THE RECORDS:
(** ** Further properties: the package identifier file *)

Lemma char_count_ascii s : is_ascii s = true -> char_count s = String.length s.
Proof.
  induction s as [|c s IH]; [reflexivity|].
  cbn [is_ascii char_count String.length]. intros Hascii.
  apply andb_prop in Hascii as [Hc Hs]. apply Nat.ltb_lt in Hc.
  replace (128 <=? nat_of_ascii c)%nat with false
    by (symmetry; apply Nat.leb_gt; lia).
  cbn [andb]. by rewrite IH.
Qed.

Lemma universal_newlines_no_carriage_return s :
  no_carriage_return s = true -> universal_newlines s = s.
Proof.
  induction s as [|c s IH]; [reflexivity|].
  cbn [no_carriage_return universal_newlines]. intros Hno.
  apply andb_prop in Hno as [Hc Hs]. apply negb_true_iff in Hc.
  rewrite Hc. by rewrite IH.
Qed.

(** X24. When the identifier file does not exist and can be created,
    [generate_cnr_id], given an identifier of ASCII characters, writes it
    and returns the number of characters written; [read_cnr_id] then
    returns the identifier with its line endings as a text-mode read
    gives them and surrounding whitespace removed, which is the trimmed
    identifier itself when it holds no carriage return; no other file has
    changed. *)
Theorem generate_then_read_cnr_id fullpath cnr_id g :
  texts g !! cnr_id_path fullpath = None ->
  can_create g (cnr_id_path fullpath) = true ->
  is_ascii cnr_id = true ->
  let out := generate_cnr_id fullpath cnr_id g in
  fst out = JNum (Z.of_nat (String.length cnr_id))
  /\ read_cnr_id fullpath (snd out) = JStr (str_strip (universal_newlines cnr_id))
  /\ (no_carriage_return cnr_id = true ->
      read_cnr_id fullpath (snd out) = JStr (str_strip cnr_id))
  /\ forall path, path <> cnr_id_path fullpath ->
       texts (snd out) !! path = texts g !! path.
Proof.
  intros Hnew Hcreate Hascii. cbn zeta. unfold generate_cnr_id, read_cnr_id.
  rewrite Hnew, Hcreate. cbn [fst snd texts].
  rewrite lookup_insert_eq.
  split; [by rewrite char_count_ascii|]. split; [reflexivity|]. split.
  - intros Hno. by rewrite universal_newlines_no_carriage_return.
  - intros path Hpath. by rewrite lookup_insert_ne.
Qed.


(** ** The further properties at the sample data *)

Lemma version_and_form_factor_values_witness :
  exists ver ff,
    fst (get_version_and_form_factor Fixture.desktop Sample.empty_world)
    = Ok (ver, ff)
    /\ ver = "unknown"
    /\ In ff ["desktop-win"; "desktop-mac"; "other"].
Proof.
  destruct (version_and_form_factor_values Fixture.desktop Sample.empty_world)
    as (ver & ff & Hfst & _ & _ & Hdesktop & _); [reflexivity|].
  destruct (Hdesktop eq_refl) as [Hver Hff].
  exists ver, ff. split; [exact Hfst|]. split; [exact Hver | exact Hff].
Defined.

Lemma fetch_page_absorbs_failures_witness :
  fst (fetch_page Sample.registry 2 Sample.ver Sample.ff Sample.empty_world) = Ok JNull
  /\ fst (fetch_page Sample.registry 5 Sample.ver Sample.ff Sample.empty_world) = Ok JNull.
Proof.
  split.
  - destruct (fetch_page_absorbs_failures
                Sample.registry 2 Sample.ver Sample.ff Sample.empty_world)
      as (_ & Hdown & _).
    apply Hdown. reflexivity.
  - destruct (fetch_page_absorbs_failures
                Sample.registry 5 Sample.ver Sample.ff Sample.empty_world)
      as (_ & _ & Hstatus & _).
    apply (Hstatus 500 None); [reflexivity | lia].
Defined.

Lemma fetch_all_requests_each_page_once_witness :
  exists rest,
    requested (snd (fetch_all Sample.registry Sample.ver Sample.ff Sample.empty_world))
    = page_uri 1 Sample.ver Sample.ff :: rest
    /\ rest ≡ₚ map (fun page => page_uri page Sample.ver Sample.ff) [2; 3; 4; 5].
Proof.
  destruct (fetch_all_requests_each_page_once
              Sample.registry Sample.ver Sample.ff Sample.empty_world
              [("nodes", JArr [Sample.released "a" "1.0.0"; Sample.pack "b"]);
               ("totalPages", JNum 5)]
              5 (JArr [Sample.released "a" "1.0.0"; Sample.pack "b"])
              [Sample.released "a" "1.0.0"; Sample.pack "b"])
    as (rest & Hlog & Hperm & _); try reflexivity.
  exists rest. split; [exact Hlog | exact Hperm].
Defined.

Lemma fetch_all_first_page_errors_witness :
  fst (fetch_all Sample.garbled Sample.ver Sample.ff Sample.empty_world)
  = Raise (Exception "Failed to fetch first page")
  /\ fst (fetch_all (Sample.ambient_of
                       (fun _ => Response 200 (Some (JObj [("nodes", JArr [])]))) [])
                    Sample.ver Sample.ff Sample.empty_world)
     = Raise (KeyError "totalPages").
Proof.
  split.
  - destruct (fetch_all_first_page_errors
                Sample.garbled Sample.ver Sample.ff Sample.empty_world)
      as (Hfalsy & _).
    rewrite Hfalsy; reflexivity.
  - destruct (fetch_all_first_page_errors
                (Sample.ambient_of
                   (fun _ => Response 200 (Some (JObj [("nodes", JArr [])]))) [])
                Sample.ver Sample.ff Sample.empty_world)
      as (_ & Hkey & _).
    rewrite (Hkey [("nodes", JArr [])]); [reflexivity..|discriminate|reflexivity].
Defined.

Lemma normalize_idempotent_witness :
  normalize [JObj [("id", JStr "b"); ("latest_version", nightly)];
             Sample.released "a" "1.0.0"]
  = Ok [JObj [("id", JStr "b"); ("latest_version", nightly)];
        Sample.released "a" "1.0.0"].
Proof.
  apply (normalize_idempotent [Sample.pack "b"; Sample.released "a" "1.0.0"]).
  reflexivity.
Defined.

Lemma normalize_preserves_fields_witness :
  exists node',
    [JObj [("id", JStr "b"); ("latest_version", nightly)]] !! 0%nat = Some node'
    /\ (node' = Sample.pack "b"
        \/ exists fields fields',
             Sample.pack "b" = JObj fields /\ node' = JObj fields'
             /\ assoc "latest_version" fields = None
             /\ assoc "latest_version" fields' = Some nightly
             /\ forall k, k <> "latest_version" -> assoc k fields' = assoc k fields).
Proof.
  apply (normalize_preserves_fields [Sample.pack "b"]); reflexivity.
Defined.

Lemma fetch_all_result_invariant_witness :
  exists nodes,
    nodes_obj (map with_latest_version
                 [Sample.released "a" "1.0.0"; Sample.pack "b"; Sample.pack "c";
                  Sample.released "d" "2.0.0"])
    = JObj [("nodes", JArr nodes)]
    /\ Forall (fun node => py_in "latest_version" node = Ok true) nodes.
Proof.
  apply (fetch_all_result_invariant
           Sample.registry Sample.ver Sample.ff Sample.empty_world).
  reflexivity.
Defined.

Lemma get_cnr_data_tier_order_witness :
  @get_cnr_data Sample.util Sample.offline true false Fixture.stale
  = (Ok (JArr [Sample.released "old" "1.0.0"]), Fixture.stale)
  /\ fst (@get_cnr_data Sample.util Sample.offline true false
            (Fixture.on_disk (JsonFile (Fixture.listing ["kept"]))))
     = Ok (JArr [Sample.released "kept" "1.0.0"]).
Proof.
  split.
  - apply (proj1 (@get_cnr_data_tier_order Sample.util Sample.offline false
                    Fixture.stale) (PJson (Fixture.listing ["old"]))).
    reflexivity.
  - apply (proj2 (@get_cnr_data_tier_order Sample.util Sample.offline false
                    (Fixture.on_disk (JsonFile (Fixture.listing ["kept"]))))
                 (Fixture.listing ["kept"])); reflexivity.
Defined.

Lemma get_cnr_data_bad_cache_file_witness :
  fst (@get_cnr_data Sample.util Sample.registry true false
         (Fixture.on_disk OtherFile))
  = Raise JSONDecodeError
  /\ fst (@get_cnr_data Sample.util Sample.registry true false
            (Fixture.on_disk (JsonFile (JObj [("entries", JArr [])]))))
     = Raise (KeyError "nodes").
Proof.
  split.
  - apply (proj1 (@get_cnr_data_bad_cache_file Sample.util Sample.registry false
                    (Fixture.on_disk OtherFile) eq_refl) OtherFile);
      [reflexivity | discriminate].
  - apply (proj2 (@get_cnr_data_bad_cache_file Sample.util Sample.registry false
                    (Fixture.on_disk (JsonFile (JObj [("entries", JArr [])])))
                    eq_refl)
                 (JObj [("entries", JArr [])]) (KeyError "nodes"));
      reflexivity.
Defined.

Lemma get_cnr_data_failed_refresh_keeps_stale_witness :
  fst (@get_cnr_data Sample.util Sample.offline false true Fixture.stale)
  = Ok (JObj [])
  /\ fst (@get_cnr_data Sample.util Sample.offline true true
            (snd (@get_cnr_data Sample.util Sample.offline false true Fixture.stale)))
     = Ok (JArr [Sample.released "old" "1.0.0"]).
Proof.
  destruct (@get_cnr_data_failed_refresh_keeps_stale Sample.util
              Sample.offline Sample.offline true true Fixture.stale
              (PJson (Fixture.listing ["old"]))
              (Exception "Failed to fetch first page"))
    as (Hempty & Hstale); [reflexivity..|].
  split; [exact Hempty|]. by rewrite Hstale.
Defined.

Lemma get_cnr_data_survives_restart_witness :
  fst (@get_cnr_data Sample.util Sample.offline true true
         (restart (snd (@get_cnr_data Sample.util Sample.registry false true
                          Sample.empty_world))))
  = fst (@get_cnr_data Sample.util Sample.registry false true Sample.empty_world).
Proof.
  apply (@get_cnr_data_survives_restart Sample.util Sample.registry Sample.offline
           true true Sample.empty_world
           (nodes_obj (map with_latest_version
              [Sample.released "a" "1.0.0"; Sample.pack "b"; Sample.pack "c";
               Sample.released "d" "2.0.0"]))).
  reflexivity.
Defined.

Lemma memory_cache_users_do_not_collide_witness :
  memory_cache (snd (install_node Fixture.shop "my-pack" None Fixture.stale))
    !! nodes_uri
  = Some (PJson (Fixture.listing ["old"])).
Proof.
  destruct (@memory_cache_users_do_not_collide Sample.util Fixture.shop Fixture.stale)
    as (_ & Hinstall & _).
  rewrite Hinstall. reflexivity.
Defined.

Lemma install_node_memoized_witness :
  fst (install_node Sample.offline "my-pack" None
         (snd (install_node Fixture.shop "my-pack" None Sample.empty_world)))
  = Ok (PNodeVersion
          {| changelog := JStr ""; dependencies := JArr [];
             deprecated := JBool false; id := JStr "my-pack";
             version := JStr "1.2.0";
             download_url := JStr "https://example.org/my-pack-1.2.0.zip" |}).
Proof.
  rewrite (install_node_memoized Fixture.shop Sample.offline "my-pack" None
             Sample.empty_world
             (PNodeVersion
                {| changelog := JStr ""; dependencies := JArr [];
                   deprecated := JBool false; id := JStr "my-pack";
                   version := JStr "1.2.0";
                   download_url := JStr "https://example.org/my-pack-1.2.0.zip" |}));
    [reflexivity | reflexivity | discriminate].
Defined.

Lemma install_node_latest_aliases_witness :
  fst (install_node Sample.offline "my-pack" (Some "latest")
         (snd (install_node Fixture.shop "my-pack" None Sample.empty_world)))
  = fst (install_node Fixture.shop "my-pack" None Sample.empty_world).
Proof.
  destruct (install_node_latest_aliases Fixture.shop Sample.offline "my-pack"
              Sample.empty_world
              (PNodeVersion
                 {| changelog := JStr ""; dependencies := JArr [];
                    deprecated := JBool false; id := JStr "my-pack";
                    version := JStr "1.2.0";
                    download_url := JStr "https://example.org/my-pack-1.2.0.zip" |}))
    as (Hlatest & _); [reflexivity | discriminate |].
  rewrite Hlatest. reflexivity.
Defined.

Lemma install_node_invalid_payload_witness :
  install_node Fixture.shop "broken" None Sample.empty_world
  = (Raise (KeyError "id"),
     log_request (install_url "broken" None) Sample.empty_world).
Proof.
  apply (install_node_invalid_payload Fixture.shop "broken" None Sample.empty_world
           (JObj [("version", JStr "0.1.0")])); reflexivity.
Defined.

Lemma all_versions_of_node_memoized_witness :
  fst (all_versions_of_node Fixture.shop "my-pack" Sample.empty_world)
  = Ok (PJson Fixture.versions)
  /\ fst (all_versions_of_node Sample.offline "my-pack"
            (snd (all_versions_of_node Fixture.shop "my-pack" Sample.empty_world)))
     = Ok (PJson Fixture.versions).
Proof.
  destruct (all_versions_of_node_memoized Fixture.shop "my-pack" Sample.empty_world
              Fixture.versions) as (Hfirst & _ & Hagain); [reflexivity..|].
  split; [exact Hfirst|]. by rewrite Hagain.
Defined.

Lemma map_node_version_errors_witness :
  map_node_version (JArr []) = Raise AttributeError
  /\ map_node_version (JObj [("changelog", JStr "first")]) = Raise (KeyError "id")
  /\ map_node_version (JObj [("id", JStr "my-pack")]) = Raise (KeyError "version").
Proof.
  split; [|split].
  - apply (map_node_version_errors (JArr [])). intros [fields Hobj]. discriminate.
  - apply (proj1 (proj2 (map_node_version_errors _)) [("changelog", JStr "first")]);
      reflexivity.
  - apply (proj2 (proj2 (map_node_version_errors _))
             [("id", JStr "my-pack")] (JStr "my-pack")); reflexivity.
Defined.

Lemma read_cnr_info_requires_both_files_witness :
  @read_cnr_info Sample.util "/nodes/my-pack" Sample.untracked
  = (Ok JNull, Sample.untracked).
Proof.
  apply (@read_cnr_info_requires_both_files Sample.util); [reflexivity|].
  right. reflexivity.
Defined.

* * *

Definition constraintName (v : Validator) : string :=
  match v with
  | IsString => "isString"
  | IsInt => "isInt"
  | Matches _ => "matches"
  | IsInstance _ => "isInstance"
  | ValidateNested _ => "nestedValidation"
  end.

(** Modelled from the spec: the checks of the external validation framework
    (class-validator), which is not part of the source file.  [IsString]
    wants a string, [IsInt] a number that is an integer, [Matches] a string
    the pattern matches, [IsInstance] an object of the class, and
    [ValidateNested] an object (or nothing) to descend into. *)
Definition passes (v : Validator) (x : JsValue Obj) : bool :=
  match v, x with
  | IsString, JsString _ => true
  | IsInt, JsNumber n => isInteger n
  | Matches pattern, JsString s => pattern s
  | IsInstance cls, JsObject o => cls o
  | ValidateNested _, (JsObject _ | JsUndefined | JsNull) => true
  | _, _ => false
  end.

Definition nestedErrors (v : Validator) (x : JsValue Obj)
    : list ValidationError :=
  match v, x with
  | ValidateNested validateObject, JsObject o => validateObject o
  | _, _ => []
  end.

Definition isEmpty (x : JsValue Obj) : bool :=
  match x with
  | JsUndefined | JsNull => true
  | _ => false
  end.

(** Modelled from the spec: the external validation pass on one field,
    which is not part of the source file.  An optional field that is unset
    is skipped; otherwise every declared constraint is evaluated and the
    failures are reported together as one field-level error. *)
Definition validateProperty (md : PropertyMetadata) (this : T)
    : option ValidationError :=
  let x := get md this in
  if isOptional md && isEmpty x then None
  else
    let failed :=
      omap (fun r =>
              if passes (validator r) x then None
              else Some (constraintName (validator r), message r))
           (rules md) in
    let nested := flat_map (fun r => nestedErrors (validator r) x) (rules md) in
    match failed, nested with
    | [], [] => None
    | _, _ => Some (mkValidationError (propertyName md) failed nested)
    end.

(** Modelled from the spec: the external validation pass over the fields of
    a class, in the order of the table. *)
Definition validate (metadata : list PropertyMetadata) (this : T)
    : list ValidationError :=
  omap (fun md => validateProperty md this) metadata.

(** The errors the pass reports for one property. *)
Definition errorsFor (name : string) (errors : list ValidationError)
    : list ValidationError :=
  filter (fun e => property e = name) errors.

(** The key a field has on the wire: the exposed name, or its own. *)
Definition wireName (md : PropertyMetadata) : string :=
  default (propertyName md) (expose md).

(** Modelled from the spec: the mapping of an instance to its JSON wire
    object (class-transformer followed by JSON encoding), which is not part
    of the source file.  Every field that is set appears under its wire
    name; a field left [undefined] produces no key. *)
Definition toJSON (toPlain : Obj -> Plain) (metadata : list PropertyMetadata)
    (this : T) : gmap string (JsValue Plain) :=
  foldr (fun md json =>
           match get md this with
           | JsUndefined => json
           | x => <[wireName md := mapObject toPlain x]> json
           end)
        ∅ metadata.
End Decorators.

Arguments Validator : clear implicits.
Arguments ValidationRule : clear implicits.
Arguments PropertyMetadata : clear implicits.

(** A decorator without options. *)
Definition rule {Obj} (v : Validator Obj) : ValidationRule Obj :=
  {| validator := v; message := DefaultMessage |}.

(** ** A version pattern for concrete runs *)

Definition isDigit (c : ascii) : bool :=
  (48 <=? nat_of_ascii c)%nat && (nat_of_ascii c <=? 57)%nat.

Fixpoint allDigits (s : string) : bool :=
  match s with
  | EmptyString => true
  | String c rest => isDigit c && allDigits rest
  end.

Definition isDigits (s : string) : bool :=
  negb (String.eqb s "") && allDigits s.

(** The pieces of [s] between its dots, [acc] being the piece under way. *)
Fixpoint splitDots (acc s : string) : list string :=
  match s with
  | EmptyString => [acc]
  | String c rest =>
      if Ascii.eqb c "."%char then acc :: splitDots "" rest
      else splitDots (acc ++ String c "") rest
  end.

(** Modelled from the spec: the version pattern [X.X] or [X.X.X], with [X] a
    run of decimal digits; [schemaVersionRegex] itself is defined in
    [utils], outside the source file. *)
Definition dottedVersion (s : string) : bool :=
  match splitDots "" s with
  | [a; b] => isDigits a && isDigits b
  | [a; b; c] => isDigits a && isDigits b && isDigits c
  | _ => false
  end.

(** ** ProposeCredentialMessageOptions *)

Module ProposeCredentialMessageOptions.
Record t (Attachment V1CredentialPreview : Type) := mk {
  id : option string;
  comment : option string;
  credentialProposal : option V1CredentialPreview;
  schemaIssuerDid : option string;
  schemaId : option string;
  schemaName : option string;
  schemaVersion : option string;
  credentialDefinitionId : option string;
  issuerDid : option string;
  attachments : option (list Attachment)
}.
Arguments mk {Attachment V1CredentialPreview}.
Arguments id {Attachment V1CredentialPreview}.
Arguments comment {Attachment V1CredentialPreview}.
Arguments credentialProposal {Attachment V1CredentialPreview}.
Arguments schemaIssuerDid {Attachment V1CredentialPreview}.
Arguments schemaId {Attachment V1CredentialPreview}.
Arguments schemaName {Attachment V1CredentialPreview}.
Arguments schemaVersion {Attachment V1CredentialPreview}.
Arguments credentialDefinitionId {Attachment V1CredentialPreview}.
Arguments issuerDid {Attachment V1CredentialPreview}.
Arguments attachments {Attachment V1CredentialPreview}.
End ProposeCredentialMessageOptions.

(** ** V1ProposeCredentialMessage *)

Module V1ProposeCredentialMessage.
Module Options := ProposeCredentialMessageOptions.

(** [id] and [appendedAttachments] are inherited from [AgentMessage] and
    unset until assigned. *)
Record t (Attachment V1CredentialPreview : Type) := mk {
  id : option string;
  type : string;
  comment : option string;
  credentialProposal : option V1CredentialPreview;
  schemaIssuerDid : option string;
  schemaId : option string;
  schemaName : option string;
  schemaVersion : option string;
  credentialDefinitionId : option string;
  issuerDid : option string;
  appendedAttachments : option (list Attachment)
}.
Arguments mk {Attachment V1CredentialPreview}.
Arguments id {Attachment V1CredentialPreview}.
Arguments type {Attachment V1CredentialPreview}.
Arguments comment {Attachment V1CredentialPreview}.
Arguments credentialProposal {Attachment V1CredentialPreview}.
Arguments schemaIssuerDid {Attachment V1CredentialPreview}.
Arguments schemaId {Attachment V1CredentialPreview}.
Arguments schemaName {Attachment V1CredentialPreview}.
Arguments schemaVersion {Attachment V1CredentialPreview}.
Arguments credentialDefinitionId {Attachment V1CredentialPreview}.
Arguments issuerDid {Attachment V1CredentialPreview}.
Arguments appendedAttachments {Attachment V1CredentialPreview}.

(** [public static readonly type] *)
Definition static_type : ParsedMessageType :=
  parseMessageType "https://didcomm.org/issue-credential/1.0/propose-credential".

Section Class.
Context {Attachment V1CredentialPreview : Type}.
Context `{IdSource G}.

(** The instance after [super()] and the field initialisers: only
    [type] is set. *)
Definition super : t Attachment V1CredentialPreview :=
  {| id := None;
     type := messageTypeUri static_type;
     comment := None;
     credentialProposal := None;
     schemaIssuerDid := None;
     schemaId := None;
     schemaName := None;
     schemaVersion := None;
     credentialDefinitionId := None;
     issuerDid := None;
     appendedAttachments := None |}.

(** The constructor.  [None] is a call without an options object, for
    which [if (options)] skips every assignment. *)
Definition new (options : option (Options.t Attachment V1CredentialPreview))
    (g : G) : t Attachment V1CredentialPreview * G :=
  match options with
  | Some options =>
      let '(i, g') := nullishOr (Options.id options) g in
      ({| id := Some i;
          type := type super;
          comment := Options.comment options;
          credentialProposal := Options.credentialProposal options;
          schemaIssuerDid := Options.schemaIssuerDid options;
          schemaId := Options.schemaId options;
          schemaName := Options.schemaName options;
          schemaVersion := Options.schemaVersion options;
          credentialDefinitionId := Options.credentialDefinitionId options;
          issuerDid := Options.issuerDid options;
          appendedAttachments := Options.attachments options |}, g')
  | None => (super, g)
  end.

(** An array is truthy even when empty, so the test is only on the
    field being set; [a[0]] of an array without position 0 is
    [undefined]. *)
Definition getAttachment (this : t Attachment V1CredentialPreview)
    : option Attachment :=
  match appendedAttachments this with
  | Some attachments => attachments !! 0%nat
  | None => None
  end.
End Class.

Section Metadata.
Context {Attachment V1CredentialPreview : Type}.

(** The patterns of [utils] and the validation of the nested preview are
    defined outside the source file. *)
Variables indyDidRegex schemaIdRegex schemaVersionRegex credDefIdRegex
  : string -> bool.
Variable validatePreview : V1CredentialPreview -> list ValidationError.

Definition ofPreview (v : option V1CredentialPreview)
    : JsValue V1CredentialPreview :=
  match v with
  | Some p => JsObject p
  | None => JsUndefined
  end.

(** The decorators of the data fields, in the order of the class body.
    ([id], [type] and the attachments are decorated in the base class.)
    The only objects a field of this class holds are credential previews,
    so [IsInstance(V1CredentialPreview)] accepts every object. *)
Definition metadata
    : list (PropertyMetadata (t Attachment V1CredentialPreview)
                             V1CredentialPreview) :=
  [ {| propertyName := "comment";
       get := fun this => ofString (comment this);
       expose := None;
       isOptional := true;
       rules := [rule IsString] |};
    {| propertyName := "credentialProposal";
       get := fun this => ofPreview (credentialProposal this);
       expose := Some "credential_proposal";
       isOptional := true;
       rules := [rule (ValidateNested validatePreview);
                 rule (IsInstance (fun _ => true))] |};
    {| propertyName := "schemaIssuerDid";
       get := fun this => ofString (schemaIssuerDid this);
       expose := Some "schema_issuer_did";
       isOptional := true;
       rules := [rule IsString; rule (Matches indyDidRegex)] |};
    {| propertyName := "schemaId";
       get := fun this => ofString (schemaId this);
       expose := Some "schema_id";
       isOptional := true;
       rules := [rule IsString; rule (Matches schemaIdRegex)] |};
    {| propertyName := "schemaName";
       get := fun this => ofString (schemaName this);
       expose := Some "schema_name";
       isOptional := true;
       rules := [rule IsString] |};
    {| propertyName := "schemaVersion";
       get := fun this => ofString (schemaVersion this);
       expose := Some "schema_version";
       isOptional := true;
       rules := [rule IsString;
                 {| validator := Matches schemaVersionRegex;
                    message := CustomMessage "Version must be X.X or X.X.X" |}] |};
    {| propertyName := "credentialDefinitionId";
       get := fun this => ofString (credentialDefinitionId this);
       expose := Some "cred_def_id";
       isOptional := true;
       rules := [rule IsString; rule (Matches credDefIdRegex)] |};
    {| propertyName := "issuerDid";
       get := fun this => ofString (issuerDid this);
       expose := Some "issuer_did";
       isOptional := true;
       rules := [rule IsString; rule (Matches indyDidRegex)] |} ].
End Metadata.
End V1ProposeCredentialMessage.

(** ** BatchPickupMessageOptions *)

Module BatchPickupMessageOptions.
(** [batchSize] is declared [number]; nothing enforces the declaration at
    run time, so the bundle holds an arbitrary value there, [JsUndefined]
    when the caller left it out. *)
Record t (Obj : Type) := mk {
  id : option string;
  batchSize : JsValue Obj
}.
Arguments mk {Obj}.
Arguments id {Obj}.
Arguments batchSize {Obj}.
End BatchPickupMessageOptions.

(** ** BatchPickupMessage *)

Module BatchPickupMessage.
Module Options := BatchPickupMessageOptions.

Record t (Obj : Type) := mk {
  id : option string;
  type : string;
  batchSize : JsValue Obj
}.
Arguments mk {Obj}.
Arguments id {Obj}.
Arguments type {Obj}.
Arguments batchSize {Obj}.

BRIEF: When the word "Hnew" occurs in a line above, list that line.

OUTPUT FOR THIS EXERCISE:
  intros Hnew Hcreate Hascii. cbn zeta. unfold generate_cnr_id, read_cnr_id.
  rewrite Hnew, Hcreate. cbn [fst snd texts].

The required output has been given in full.